■ Your assignment: Your answer should be the exact lines of the data below from the one containing "Lemma step_outcome e" through the one containing "(** X5. Whatever"; please include nothing else.

■ Study material:
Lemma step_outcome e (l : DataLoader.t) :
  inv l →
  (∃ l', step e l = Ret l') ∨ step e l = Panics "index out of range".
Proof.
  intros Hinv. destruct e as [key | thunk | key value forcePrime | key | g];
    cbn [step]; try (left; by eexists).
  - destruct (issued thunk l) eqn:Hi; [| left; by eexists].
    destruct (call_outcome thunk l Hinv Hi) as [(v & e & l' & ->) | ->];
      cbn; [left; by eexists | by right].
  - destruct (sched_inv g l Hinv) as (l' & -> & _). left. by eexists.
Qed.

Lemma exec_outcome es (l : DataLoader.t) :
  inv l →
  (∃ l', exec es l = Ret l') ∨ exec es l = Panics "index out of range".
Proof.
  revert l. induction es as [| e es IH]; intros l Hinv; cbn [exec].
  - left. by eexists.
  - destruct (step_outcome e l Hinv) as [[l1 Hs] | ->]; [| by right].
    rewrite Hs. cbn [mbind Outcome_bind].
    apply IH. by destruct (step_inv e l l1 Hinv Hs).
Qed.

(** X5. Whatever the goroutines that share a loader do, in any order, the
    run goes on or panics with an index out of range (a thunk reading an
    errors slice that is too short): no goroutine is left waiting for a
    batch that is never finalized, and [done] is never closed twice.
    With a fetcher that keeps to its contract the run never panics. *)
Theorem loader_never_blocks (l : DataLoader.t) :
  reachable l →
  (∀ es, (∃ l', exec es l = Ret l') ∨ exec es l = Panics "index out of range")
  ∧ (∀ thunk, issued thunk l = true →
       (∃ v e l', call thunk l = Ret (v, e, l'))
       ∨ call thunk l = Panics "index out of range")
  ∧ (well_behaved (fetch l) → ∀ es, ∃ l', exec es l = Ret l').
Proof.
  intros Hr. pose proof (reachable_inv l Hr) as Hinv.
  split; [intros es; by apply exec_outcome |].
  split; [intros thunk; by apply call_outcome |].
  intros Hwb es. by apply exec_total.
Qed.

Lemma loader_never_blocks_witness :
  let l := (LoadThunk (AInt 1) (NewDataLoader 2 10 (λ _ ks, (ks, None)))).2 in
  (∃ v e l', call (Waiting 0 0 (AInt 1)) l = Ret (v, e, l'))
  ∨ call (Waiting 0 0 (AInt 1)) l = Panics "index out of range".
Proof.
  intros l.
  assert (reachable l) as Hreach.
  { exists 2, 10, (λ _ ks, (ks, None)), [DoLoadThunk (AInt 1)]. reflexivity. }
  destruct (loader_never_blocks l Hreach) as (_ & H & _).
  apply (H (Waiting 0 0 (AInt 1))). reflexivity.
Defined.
...
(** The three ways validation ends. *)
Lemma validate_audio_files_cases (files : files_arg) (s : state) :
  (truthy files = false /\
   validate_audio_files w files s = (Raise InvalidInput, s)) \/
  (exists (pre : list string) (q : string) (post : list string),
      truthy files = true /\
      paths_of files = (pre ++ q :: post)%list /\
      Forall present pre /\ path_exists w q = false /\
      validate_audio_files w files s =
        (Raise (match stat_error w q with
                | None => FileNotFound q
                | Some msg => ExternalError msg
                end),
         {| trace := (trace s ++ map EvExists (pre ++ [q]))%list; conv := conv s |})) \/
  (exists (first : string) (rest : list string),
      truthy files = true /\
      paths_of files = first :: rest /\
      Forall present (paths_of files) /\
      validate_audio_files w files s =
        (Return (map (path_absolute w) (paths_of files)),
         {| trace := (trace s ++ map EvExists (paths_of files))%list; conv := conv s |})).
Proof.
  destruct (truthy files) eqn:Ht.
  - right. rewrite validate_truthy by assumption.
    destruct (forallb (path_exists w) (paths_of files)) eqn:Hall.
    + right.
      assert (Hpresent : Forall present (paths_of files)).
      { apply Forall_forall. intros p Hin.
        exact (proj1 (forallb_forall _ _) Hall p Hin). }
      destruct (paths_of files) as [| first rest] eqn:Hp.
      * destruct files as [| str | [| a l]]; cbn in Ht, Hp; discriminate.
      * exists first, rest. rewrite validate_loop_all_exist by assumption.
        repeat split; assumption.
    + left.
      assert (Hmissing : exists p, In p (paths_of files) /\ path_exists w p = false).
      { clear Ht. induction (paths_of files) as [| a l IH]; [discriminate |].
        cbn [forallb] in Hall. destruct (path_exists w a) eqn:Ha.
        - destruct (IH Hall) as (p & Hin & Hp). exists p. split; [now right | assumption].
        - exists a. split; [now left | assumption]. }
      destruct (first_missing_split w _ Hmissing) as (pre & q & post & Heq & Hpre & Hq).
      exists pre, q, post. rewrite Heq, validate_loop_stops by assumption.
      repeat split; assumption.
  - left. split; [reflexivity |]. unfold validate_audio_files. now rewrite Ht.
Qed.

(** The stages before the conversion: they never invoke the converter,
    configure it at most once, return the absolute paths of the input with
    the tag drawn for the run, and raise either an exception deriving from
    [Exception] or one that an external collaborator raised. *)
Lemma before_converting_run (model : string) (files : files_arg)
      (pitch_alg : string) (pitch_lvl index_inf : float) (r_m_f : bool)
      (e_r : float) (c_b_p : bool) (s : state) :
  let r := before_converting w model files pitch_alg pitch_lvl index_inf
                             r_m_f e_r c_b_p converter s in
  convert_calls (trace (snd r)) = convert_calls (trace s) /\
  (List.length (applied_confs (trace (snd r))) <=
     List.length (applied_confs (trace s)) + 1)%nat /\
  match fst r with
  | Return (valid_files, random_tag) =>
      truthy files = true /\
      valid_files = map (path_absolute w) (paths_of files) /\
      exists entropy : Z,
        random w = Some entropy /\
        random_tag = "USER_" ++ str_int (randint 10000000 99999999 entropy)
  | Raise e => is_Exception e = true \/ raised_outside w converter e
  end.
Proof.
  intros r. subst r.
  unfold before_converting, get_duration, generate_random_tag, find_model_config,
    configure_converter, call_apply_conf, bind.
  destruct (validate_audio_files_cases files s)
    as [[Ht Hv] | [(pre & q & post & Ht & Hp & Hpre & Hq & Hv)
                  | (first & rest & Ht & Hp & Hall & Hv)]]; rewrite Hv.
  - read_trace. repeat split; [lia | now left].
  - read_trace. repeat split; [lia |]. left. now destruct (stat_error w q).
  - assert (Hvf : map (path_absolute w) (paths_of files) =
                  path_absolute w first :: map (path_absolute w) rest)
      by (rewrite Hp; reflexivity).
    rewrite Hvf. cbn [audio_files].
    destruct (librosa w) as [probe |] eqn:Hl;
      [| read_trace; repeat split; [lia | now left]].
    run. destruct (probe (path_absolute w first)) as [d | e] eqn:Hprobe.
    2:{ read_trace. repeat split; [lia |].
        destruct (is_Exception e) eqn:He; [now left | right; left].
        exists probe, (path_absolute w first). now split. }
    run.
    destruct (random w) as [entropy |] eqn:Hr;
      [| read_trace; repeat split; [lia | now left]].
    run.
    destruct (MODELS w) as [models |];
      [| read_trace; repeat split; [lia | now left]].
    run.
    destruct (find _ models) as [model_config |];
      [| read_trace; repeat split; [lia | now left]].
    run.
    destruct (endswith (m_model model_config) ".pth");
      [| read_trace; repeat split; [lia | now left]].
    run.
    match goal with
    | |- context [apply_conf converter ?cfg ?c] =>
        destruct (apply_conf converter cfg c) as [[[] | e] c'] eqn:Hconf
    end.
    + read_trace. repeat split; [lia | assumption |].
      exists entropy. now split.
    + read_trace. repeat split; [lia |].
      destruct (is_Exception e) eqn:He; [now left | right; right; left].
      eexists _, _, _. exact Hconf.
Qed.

■ Response:
Lemma step_outcome e (l : DataLoader.t) :
  inv l →
  (∃ l', step e l = Ret l') ∨ step e l = Panics "index out of range".
Proof.
  intros Hinv. destruct e as [key | thunk | key value forcePrime | key | g];
    cbn [step]; try (left; by eexists).
  - destruct (issued thunk l) eqn:Hi; [| left; by eexists].
    destruct (call_outcome thunk l Hinv Hi) as [(v & e & l' & ->) | ->];
      cbn; [left; by eexists | by right].
  - destruct (sched_inv g l Hinv) as (l' & -> & _). left. by eexists.
Qed.

Lemma exec_outcome es (l : DataLoader.t) :
  inv l →
  (∃ l', exec es l = Ret l') ∨ exec es l = Panics "index out of range".
Proof.
  revert l. induction es as [| e es IH]; intros l Hinv; cbn [exec].
  - left. by eexists.
  - destruct (step_outcome e l Hinv) as [[l1 Hs] | ->]; [| by right].
    rewrite Hs. cbn [mbind Outcome_bind].
    apply IH. by destruct (step_inv e l l1 Hinv Hs).
Qed.

(** X5. Whatever the goroutines that share a loader do, in any order, the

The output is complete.